A West Virginian by Choice Wonders: Is This Who We Are?

By Always Free WV Advisory Committee Member, Kendra Fershee

I moved to West Virginia seven years ago, over the strenuous objections of pretty much everyone I know who has never lived in or visited West Virginia. I have to admit, the only things I’d ever heard about West Virginia -- news stories and bad jokes, mostly -- were pretty awful. But then I visited my future home for a job interview and I was struck, almost immediately, by how wrong that reputation is. It’s easy to see the beauty here, in the place and in the people. But perception is more important than reality, and the perception of West Virginia in other states is often about as bad as it gets. And after another round of horrible news stories coming out of Charleston last week, highlighting some West Virginians’ ignorant attacks on our Muslim neighbors, unfortunately, we’ve slipped farther from turning the tide on that reputation.

There are people who spew hatred everywhere in the United States, and there are people working harder and smarter at fighting injustice in West Virginia than anywhere else. So how did we become the butt of the awful jokes? How come the news we make is so often cringe-worthy? It’s not really fair that we are so often the poster child for negative publicity because we are not alone in our faults and we are uniquely magnificent in many ways. But as we stray further from our values of warmth and neighborliness toward division and fear, we sink deeper into the narrative of despair.

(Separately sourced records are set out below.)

(** The value of a refund status. *)
Definition RefundStatus_text (st : RefundStatus) : string :=
  match st with
  | REQUESTED => "requested" | APPROVED => "approved" | REJECTED => "rejected" | PROCESSING => "processing"
  | COMPLETED => "completed" | FAILED => "failed" | CANCELLED => "cancelled"
  end.

(** The refund of a booking in the event. *)
Definition cancelled_event (ev_data : jdict) (reason cancelled_by user : string) (change_by_user_data : option jdict)
    (refund : option Refund) (is_refund_req : bool) (calc_refundable fee : Decimal) (old_status old_payment_status : string) : jdict :=
  let amount := JStr (match refund with Some r => amount_text r.(rf_refunded_amount) | None => dec_str calc_refundable end) in
  _safe_event_kwargs (without ev_data ["change_by_user"; "change_by_user_data"]) ++ [
    ("cancellation_reason", JStr reason); ("reason", JStr reason); ("cancelled_by", JStr cancelled_by);
    ("change_by_user", JStr user); ("change_by_user_data", JDict (or_empty change_by_user_data));
    ("refund_issued", JBool (bool_decide (is_Some refund)));
    ("refund_amount", if is_refund_req then amount else JNull); ("refund_required", JBool is_refund_req);
    ("refundable_amount", if is_refund_req then amount else JStr "0.000");
    ("cancellation_fee", JStr (match refund with Some r => amount_text r.(rf_cancellation_fee) | None => dec_str fee end));
    ("refund_id", match refund with Some r => JStr (uuid_str r.(rf_id)) | None => JNull end);
    ("refund_number", match refund with Some r => JStr r.(rf_refund_number) | None => JNull end);
    ("refund_type", match refund with Some r => JStr r.(rf_refund_type) | None => JNull end);
    ("refund_method", match refund with Some r => JStr r.(rf_refund_method) | None => JNull end);
    ("refund_status", match refund with Some r => JStr (RefundStatus_text r.(rf_status)) | None => JNull end);
    ("old_status", JStr old_status); ("previous_status", JStr old_status);
    ("old_payment_status", JStr old_payment_status); ("previous_payment_status", JStr old_payment_status)].

(** A loyalty booking that names what it was bought with. *)
Definition bought_with_points (b : Booking) : bool :=
  String.eqb (lower b.(bk_booking_type)) "loyalty" && jtruthy (Some (JDict (or_empty b.(bk_loyalty_data)))).

Definition cancel_booking (booking_id : Z) (reason cancelled_by : string) (change_by_user : option string)
    (change_by_user_data : option jdict) (refund_amount cancellation_fee : option Decimal) (correlation_id : option string) : M Store () :=
  booking ← get_by_id booking_id;
  raise_if (bought_with_points booking) (err ValidationError) ;;
  old_status ← lift (of_value booking.(bk_status) : result Booking.BookingStatus);
  let old_payment_status := booking.(bk_payment_status) in
  lift (transition_to old_status Booking.CANCELLED) ;;
  upd_booking booking_id (λ b, b <| bk_status := value Booking.CANCELLED |>
    <| bk_internal_notes := add_note b.(bk_internal_notes) ("Cancelled by " ++ cancelled_by ++ ": " ++ reason)%string |>) ;;
  flush_booking booking_id ;;
  delete_hold booking_id ;;
  let effective_user := por_str change_by_user cancelled_by in
  _record_status_change booking_id (Some old_status) Booking.CANCELLED (Some cancelled_by) (Some reason) ;;
  let is_paid := lower old_payment_status in? ["success"; "paid"] in
  let is_refund_req := String.eqb booking.(bk_payment_status) "refund_requested" || is_paid in
  let fee := or_no_amount cancellation_fee in
  let calc_refundable :=
    match refund_amount with Some a => a | None => dec_max ZERO (dec_sub (of_fils booking.(bk_total_amount)) fee) end in
  refund_id ←
    (if is_refund_req
     then swallow (_ensure_cancellation_refund booking_id cancelled_by reason effective_user change_by_user_data calc_refundable fee)
     else if negb (truthy booking.(bk_payment_status)) ||
             (lower booking.(bk_payment_status) in? ["unpaid"; "pending"; "not_initiated"])
     then upd_booking booking_id (λ b, b <| bk_payment_status := "cancelled" |>) ;;
          flush_booking booking_id ;;
          swallow (_sync_booking_payment_status booking_id "cancelled" (Some cancelled_by) (Some effective_user)
                     change_by_user_data correlation_id) ;;
          mret None
     else mret None);
  refund ← gets (λ s, refund_id ≫= λ id, s.(refunds) !! id);
  ev_data ← event_data booking_id;
  emit "Booking.Cancelled"
    (cancelled_event ev_data reason cancelled_by effective_user change_by_user_data refund is_refund_req calc_refundable fee
       (value old_status) old_payment_status) ;;
  _cancel_booking_payment_links booking_id ;;
  drop_appointment_cache booking_id.

(** ** Rescheduling *)

Definition reschedule_event (booking_id : Z) (b : Booking) (new_start new_end : datetime) : jdict := [
  ("booking_id", JStr (uuid_str booking_id)); ("customer_id", JStr (uuid_str b.(bk_customer_id)));
  ("current_appointment_start", JStr (isoformat KUWAIT b.(bk_appointment_start)));
  ("requested_appointment_start", JStr (isoformat KUWAIT (to_local_tz new_start)));
  ("requested_appointment_end", JStr (isoformat KUWAIT (to_local_tz new_end)))].

Definition request_reschedule (booking_id : Z) (new_start new_end : datetime) (customer_id : Z) (source : string) : M Store () :=
  booking ← get_by_id booking_id;
  raise_if (negb (booking.(bk_customer_id) =? customer_id)) (err AuthorizationError) ;;
  old_status ← lift (of_value booking.(bk_status) : result Booking.BookingStatus);
  lift (assert_booking_is_reschedulable old_status) ;;
  now_ ← gets now;
  lift (assert_reschedule_window booking.(bk_appointment_start) now_ MIN_HOURS_BEFORE) ;;
  lift (transition_to old_status Booking.RESCHEDULE_REQUESTED) ;;
  let note := ("Reschedule requested: " ++ iso_of new_start ++ " to " ++ iso_of new_end)%string in
  upd_booking booking_id (λ b, b <| bk_status := value Booking.RESCHEDULE_REQUESTED |>
    <| bk_internal_notes := add_note b.(bk_internal_notes) note |>) ;;
  flush_booking booking_id ;;
  _record_status_change booking_id (Some old_status) Booking.RESCHEDULE_REQUESTED (Some source) (Some note) ;;
  b ← get_booking_row booking_id;
  emit "Booking.RescheduleRequested" (reschedule_event booking_id b new_start new_end).

(** ** The therapist of one session *)

Record ChangeTherapist := mk_change_therapist {
  ct_session_id : string; ct_therapist_id : option Z; ct_therapist_data : option jdict;
  ct_secondary_therapist_id : option Z; ct_secondary_therapist_data : option jdict; ct_secondary_provided : bool }.

Definition id_json (o : option Z) : json := match o with Some id => JStr (uuid_str id) | None => JNull end.

(** The session with its new therapists. *)
Definition reassigned (c : ChangeTherapist) (new_secondary : json) (target : json) : json :=
  let target := match c.(ct_therapist_id) with
                | Some t => with_key (with_key target "therapist_id" (JStr (uuid_str t)))
                              "therapist_data" (JDict (or_empty c.(ct_therapist_data)))
                | None => target
                end in
  if c.(ct_secondary_provided)
  then with_key (with_key target "secondary_therapist_id" new_secondary) "secondary_therapist_data"
         (if jtruthy (Some new_secondary) then JDict (or_empty c.(ct_secondary_therapist_data)) else JNull)
  else target.

(** The first session with the id, and the list with it replaced. *)
Fixpoint replace_first {A} (p : A → bool) (f : A → A) (l : list A) : list A :=
  match l with [] => [] | x :: l => if p x then f x :: l else x :: replace_first p f l end.
Definition is_session (session_id : string) (s : json) : bool := String.eqb (json_str (jget s "session_id")) session_id.

(** The columns that mirror the therapists of the sessions. *)
Definition mirror_therapists (sessions : list json) (c : BookingSchedule) : result BookingSchedule :=
  let m := legacy_mirror sessions in
  tid ← uuid_of_json m.(m_therapist_id);
  sec ← (if jtruthy (Some m.(m_secondary_therapist_id))
         then id ← uuid_of_json m.(m_secondary_therapist_id); Ok (Some id) else Ok None);
  Ok (c <| sc_therapist_id := tid |> <| sc_therapist_data := Some (jdict_of m.(m_therapist_data)) |>
        <| sc_secondary_therapist_id := sec |>
        <| sc_secondary_therapist_data :=
             match sec, m.(m_secondary_therapist_data) with Some _, JDict d => Some d | _, _ => None end |>).

(** Move the hold of the session. *)
Definition move_hold (booking_id old_primary therapist_id : Z) (start : option Z) : M Store () :=
  modify (λ s, s <| holds := (λ h,
    if (h.(th_booking_id) =? booking_id) && (h.(th_therapist_id) =? old_primary) && (Some h.(th_appointment_start) ==? start)
    then h <| th_therapist_id := therapist_id |> else h) <$> s.(holds) |>).

Definition change_session_therapist (booking_id : Z) (c : ChangeTherapist) : M Store () :=
  booking ← get_by_id booking_id;
  let sessions := get_booking_sessions (columns_of booking_id booking) in
  target ← some_or_raise (List.find (is_session c.(ct_session_id)) sessions) (err ValidationError);
  let new_primary := match c.(ct_therapist_id) with Some t => JStr (uuid_str t) | None => jget target "therapist_id" end in
  let new_secondary := if c.(ct_secondary_provided) then id_json c.(ct_secondary_therapist_id)
                       else jget target "secondary_therapist_id" in
  raise_if (jtruthy (Some new_secondary) && String.eqb (json_str new_secondary) (json_str new_primary)) (err ValidationError) ;;
  for_each (List.filter (λ j, jtruthy (Some j)) [new_primary; new_secondary]) (λ t,
    if json_str t in? [json_str (jget target "therapist_id"); json_str (jget target "secondary_therapist_id")] then mret ()
    else
      tid ← lift (uuid_of_json t);
      taken ← gets (session_taken target tid (Some booking_id));
      raise_if taken ALREADY_BOOKED) ;;
  let sessions' := replace_first (is_session c.(ct_session_id)) (reassigned c new_secondary) sessions in
  schedule ← lift (mirror_therapists sessions' (booking.(bk_schedule) <| sc_sessions := sessions' |>));
  upd_schedule booking_id (λ _, schedule) ;;
  let old_primary := jget target "therapist_id" in
  (match c.(ct_therapist_id) with
   | Some t =>
       when (jtruthy (Some old_primary) && negb (String.eqb (json_str old_primary) (uuid_str t)))
         (old ← lift (uuid_of_json old_primary);
          move_hold booking_id old t (session_window target).1)
   | None => mret ()
   end) ;;
  flush_booking booking_id.
End changes.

The good news is that we can change this narrative. In fact, we are the only ones who can change it. West Virginians, whether their family has been here for generations or they put down new roots yesterday, are the most knowledgeable, hardworking, and passionate people in America. We are West Virginians, and we condemn the hate, thank our Muslim neighbors who immediately went to Charleston to remind us who West Virginians really are, and we welcome new neighbors to our gorgeous state. Because we know how special this place is, and keeping it all to ourselves isn’t very neighborly, now is it?